## Exercise objective
What do the lines say from the start of the entries through the one containing "leaves (derive_into secret"? Repeat them exactly.

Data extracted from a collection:
● ● ●

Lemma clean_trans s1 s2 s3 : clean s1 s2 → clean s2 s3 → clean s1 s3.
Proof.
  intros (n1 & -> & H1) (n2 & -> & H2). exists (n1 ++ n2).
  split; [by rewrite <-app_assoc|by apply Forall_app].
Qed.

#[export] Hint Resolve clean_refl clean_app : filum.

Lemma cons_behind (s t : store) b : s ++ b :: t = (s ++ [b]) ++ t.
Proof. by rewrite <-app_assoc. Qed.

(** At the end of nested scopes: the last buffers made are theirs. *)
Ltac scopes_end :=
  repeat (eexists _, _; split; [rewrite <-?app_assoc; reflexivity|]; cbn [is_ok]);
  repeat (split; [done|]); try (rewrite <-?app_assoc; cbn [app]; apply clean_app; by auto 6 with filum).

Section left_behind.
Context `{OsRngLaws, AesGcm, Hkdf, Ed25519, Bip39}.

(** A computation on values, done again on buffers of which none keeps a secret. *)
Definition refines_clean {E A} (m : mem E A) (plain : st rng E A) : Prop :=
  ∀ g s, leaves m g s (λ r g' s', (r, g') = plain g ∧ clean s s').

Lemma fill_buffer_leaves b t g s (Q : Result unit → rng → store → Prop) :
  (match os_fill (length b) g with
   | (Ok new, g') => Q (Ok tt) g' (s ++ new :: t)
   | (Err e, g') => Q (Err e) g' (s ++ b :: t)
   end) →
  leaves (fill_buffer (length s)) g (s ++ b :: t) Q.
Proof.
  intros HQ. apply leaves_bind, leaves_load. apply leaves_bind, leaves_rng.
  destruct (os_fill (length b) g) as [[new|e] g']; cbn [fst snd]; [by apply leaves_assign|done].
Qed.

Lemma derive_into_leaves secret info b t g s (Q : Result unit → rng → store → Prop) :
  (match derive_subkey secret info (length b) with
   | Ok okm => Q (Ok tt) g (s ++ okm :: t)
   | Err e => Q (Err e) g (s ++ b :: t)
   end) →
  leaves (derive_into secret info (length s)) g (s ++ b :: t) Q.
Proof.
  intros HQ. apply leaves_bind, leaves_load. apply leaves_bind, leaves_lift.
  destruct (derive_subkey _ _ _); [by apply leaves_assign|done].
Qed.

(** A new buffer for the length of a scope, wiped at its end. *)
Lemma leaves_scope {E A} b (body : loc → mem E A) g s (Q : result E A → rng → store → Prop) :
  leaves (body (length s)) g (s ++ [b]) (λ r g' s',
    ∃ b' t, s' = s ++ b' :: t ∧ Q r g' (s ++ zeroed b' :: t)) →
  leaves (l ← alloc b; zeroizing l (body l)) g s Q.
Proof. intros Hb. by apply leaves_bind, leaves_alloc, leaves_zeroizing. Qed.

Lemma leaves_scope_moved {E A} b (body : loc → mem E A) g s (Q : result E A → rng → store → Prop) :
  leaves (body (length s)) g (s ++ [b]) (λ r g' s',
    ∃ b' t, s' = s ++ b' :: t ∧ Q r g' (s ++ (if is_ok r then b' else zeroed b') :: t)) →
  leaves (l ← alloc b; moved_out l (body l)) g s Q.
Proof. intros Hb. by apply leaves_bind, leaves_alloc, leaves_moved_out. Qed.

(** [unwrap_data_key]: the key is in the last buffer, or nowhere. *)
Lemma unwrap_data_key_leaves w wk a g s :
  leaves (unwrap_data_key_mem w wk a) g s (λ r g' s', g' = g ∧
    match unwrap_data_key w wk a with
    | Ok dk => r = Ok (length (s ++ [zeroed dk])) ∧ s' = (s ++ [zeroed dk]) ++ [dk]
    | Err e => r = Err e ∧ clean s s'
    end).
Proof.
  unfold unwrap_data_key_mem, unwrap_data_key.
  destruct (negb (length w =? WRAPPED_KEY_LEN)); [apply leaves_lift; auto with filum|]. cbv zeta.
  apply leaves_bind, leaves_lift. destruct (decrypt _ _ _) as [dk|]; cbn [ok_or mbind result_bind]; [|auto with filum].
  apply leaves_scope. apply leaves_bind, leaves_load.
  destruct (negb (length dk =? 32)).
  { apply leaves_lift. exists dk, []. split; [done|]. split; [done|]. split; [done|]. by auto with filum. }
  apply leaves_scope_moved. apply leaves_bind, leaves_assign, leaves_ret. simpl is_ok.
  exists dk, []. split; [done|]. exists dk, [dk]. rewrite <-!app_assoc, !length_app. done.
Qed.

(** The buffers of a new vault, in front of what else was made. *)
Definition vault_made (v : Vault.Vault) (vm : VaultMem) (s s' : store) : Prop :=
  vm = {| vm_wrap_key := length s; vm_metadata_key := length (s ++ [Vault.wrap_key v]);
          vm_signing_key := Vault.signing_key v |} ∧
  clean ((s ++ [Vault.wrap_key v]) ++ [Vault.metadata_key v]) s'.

● ● ●

## Final answer
Lemma clean_trans s1 s2 s3 : clean s1 s2 → clean s2 s3 → clean s1 s3.
Proof.
  intros (n1 & -> & H1) (n2 & -> & H2). exists (n1 ++ n2).
  split; [by rewrite <-app_assoc|by apply Forall_app].
Qed.

#[export] Hint Resolve clean_refl clean_app : filum.

Lemma cons_behind (s t : store) b : s ++ b :: t = (s ++ [b]) ++ t.
Proof. by rewrite <-app_assoc. Qed.

(** At the end of nested scopes: the last buffers made are theirs. *)
Ltac scopes_end :=
  repeat (eexists _, _; split; [rewrite <-?app_assoc; reflexivity|]; cbn [is_ok]);
  repeat (split; [done|]); try (rewrite <-?app_assoc; cbn [app]; apply clean_app; by auto 6 with filum).

Section left_behind.
Context `{OsRngLaws, AesGcm, Hkdf, Ed25519, Bip39}.

(** A computation on values, done again on buffers of which none keeps a secret. *)
Definition refines_clean {E A} (m : mem E A) (plain : st rng E A) : Prop :=
  ∀ g s, leaves m g s (λ r g' s', (r, g') = plain g ∧ clean s s').

Lemma fill_buffer_leaves b t g s (Q : Result unit → rng → store → Prop) :
  (match os_fill (length b) g with
   | (Ok new, g') => Q (Ok tt) g' (s ++ new :: t)
   | (Err e, g') => Q (Err e) g' (s ++ b :: t)
   end) →
  leaves (fill_buffer (length s)) g (s ++ b :: t) Q.
Proof.
  intros HQ. apply leaves_bind, leaves_load. apply leaves_bind, leaves_rng.
  destruct (os_fill (length b) g) as [[new|e] g']; cbn [fst snd]; [by apply leaves_assign|done].
Qed.

Lemma derive_into_leaves secret info b t g s (Q : Result unit → rng → store → Prop) :
  (match derive_subkey secret info (length b) with
   | Ok okm => Q (Ok tt) g (s ++ okm :: t)
   | Err e => Q (Err e) g (s ++ b :: t)
   end) →
  leaves (derive_into secret info (length s)) g (s ++ b :: t) Q.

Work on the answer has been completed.